Purpose: Imaging Mass Cytometry (IMC) is among the first tools with the capacity for multiplex analysis of over 40 targets, which provides a novel approach to biomarker discovery. Here we used IMC to characterize the tumor microenvironment (TME) of patients with metastatic melanoma who received immunotherapy (ITx) in efforts to find indicative factors of treatment response. In spite of the new power of IMC, the image analysis aspects are still limited by the challenges of cell segmentation.
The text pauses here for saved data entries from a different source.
Lemma pack_bytes f codes : Forall (code_ok f) codes → Forall is_byte (pack_codes f codes).
Proof.
  intros Hc. unfold pack_codes. set (p := replicate _ 0).
  assert (Forall is_byte p) as Hp by (apply Forall_replicate; unfold is_byte; lia). clearbody p.
  assert (Forall (λ ic, code_ok f ic.2) (zip (seq 0 (length codes)) codes)) as Hz.
  { apply Forall_forall. intros [i c] Hin. apply elem_of_zip_r in Hin. rewrite Forall_forall in Hc. by apply Hc. }
  revert p Hp. generalize dependent (zip (seq 0 (length codes)) codes). intros l Hl.
  induction Hl as [|[i c] l Hic _ IH]; intros p Hp; [done|]. cbn [fold_left]. apply IH.
  apply Forall_lookup. intros k b Hb. unfold pack_step in Hb. rewrite list_lookup_alter in Hb.
  rewrite Forall_lookup in Hp. case_decide; [|by eapply Hp].
  apply fmap_Some in Hb as (b0 & Hb0 & ->). apply lor_byte; [by eapply Hp|by apply shifted_byte].
Qed.

Lemma nibble_high b : is_byte b → Z.land (Z.shiftr b 4) 15 = Z.shiftr b 4.
Proof.
  intros Hb. change 15 with (Z.ones 4). rewrite Z.land_ones by lia. apply Z.mod_small.
  rewrite Z.shiftr_div_pow2 by lia. change (2 ^ 4) with 16. unfold is_byte in Hb.
  split; [apply Z.div_pos; lia|apply Z.div_lt_upper_bound; lia].
Qed.

(** The readers of the protocol agree with the packing of the renderer. *)
Lemma reader_unpack f payload i c :
  Forall is_byte payload → unpack_code f payload i = Some c → reader f payload i = Ok c.
Proof.
  unfold unpack_code. intros Hb H. destruct (payload !! (i / per_byte f)%nat) as [b|] eqn:E; [|done].
  cbn [mbind option_bind] in H. injection H as <-. rewrite Forall_lookup in Hb. apply Hb in E as Hbyte.
  destruct f; cbn [reader per_byte bits shift_of] in *.
  - unfold read_2bpp. by rewrite E.
  - unfold read_indexed4. rewrite E. f_equal. change (2 ^ 4 - 1) with 15.
    destruct (i mod 2 =? 0)%nat; [symmetry; by apply nibble_high|by rewrite Z.shiftr_0_r].
Qed.

Lemma known_color f c : 0 ≤ c < Z.of_nat (length (stock_palette f)) → is_Some (color_of f c).
Proof.
  intros Hc. unfold color_of. rewrite (proj2 (Z.leb_le 0 c)) by lia. apply lookup_lt_is_Some. lia.
Qed.

Lemma packed_reads f codes i c :
  Forall (code_ok f) codes → codes !! i = Some c → reader f (pack_codes f codes) i = Ok c.
Proof.
  intros Hc Hi. apply reader_unpack; [by apply pack_bytes|]. rewrite pack_unpack; [done|done|].
  by apply lookup_lt_Some in Hi.
Qed.

(** The size of the payload, by whether the frame fills its last byte. *)
Lemma packed_size f n :
  ((n + (per_byte f - 1)) / per_byte f = n / per_byte f + (if n mod per_byte f =? 0 then 0 else 1))%nat.
Proof.
  assert (per_byte f ≠ 0)%nat as Hn by (by destruct f). pose proof (Nat.mod_upper_bound n (per_byte f) Hn).
  rewrite (Nat.div_mod n (per_byte f) Hn) at 1. rewrite (Nat.mul_comm (per_byte f)), <- Nat.add_assoc, Nat.div_add_l by done.
  f_equal. destruct (Nat.eqb_spec (n mod per_byte f) 0) as [->|Hne]; [apply Nat.div_small; lia|].
  symmetry. apply (Nat.div_unique _ _ _ (n mod per_byte f - 1)%nat); lia.
Qed.

(** C40. A frame of palette codes survives packing, in both formats.  The
    payload is bytes, one per four (two) pixels, rounded up.  Unpacking a
    frame of [w] by [h] pixels gives the very codes back when the frame fills
    its last byte, as every 480x800 frame does; otherwise the size check
    refuses it.  The pixel readers of the Stock protocol give every code back
    in either case. *)
Theorem pack_roundtrip f w h codes :
  Forall (code_ok f) codes → length codes = (w * h)%nat →
  Forall is_byte (pack_codes f codes) ∧
  length (pack_codes f codes) = ((w * h + (per_byte f - 1)) / per_byte f)%nat ∧
  _unpack_indices f w h (pack_codes f codes) = (if (w * h mod per_byte f =? 0)%nat then Ok codes else Raise BadBinSize) ∧
  ∀ i c, codes !! i = Some c → reader f (pack_codes f codes) i = Ok c.
Proof.
  intros Hc Hl. pose proof (pack_length f codes) as Hlen. rewrite Hl in Hlen.
  split_and!; [by apply pack_bytes|done| |intros i c Hi; by apply packed_reads].
  unfold _unpack_indices. rewrite Hlen, packed_size. destruct (Nat.eqb_spec (w * h mod per_byte f) 0) as [_|Hne].
  - rewrite Nat.add_0_r, Nat.eqb_refl. cbn [negb raise_if rbind].
    assert (mapM (unpack_code f (pack_codes f codes)) (seq 0 (w * h)) = Some codes) as ->; [|done].
    apply mapM_Some, Forall2_same_length_lookup_2; [by rewrite length_seq|].
    intros i j c Hj Hi. apply lookup_seq in Hj as [-> Hlt]. rewrite Nat.add_0_l, pack_unpack; [done|done|lia].
  - rewrite (proj2 (Nat.eqb_neq _ _)) by lia. done.
Qed.

(** A 4x1 frame comes back; a 3x1 frame, packed in as many bytes, does not. *)
Lemma pack_roundtrip_witness :
  pack_codes FIndexed4 [5; 2; 4; 1] = [82; 65] ∧ _unpack_indices FIndexed4 4 1 [82; 65] = Ok [5; 2; 4; 1] ∧
  pack_codes FIndexed4 [5; 2; 4] = [82; 64] ∧ _unpack_indices FIndexed4 3 1 [82; 64] = Raise BadBinSize ∧
  reader FIndexed4 [82; 64] 2 = Ok 4.
Proof.
  split; [reflexivity|]. split.
  { apply (pack_roundtrip FIndexed4 4 1 [5; 2; 4; 1]); [|reflexivity]. repeat constructor; simpl; lia. }
  split; [reflexivity|].
  destruct (pack_roundtrip FIndexed4 3 1 [5; 2; 4]) as (_ & _ & H1 & H2); [repeat constructor; simpl; lia|reflexivity|].
  split; [exact H1|exact (H2 2%nat 4 eq_refl)].
Defined.

(** A rendered frame survives the trip to a Stock device: for any frame
    of known palette codes, either rotation and mode byte 0 or 1, the request
    body is the mode byte followed by a bitmap of the exact size in which
    every logical pixel appears, at its rotated position, with its colour. *)
Theorem stock_payload_correct f w h rot mode codes :
  (0 < w)%nat → (0 < h)%nat → length codes = (w * h)%nat → (w * h mod per_byte f = 0)%nat →
  Forall (λ c, 0 ≤ c < Z.of_nat (length (stock_palette f))) codes → mode = 0 ∨ mode = 1 →
  ∃ bmp, stock_dataup_payload f w h rot mode (pack_codes f codes) = Ok (mode :: bmp) ∧
    length (mode :: bmp) = (55 + w * Z.to_nat (stride h))%nat ∧
    ∀ px py c k, (px < w)%nat → (py < h)%nat → (k < 3)%nat → codes !! (py * w + px)%nat = Some c →
      ∃ rgb, color_of f c = Some rgb ∧
        let '(qx, qy) := portrait_to_physical w h px py rot in
        bmp !! (54 + ((w - 1 - qy) * Z.to_nat (stride h) + (qx * 3 + k)))%nat = bgr rgb !! k.
Proof.
  intros Hw Hh Hl Hm Hc Hmode.
  assert (Forall (code_ok f) codes) as Hok.
  { eapply Forall_impl; [exact Hc|]. unfold code_ok. destruct f; simpl; lia. }
  assert (length (pack_codes f codes) = (w * h / per_byte f)%nat) as Hlen.
  { rewrite pack_length, Hl, packed_size, Hm. simpl. lia. }
  assert (readable f (pack_codes f codes) (w * h)) as Hr.
  { intros i Hi. destruct (lookup_lt_is_Some_2 codes i) as [c Hi']; [lia|]. exists c.
    split; [by apply packed_reads|]. apply known_color. rewrite Forall_forall in Hc.
    by eapply Hc, list_elem_of_lookup_2. }
  destruct (packed_to_rgb888_correct f w h rot _ Hlen Hr) as (out & Ho & Hol & Hpix).
  destruct (encode_bmp24_correct out h w Hh Hw) as (bmp & Hb & Hbl & Hbp); [lia|].
  exists bmp. split; [|split].
  - unfold stock_dataup_payload. rewrite Ho. simpl rbind.
    assert ((mode =? 0) || (mode =? 1) = true) as -> by (destruct Hmode as [-> | ->]; done).
    simpl. by rewrite Hb.
  - simpl. by rewrite Hbl.
  - intros px py c k Hx Hy Hk Hi. assert (py * w + px < w * h)%nat as Hlt by nia.
    destruct (Hpix _ Hlt) as (c' & rgb & Hc' & Hcol & Hout). rewrite (packed_reads f codes _ c Hok Hi) in Hc'.
    injection Hc' as <-. exists rgb. split; [done|].
    unfold physical_index in Hout. rewrite Nat.add_comm, Nat.Div0.mod_add, Nat.div_add in Hout by lia.
    rewrite Nat.mod_small, Nat.div_small in Hout by done. rewrite Nat.add_0_l in Hout.
    assert (∀ qx qy, portrait_to_physical w h px py rot = (qx, qy) → (qx < h ∧ qy < w)%nat) as Hq.
    { unfold portrait_to_physical. intros qx qy. destruct rot; intros [= <- <-]; lia. }
    destruct (portrait_to_physical w h px py rot) as [qx qy]. destruct (Hq qx qy eq_refl) as [Hqx Hqy].
    by apply Hbp.
Qed.

(** A 2x2 frame, turned for the panel. *)
Lemma stock_payload_correct_witness :
  ∃ bmp, stock_dataup_payload FIndexed4 2 2 false 1 (pack_codes FIndexed4 [4; 1; 2; 3]) = Ok (1 :: bmp) ∧
    length (1 :: bmp) = 71%nat.
Proof.
  destruct (stock_payload_correct FIndexed4 2 2 false 1 [4; 1; 2; 3]) as (bmp & H & Hl & _);
    [lia|lia|reflexivity|reflexivity|repeat constructor; simpl; lia|by right|].
  exists bmp. split; [exact H|exact Hl].
Defined.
Experimental Design: Here, rather than segment we performed image analysis using a newly designed version of the AQUA{trade mark, serif} software to measure marker intensity in molecularly defined compartments: tumor cells, stroma, T cells, B cells, and macrophages. IMC data were compared to quantitative immunofluorescence (QIF) and Digital Spatial Profiling (DSP). Results: Validation of IMC results for immune markers was confirmed by regression with additional multiplexing methods and outcome assessment. Multivariable analyses by each compartment revealed significant associations of 12 markers for progression-free survival (PFS), and 7 markers for overall survival (OS). The most compelling indicative biomarker, beta2-microglobulin (B2M), was confirmed by correlation with overall survival by QIF in the discovery cohort and validated it in an independent published cohort profiled by mRNA expression. Conclusions: Using digital image analysis based on pixel colocalization to assess IMC data allowed us to quantitively measure 25 markers simultaneously on FFPE tissue microarray samples. In addition to show high concordance with other multiplexing technologies, we identified a series of potentially indicative biomarkers for immunotherapy in metastatic melanoma including B2M.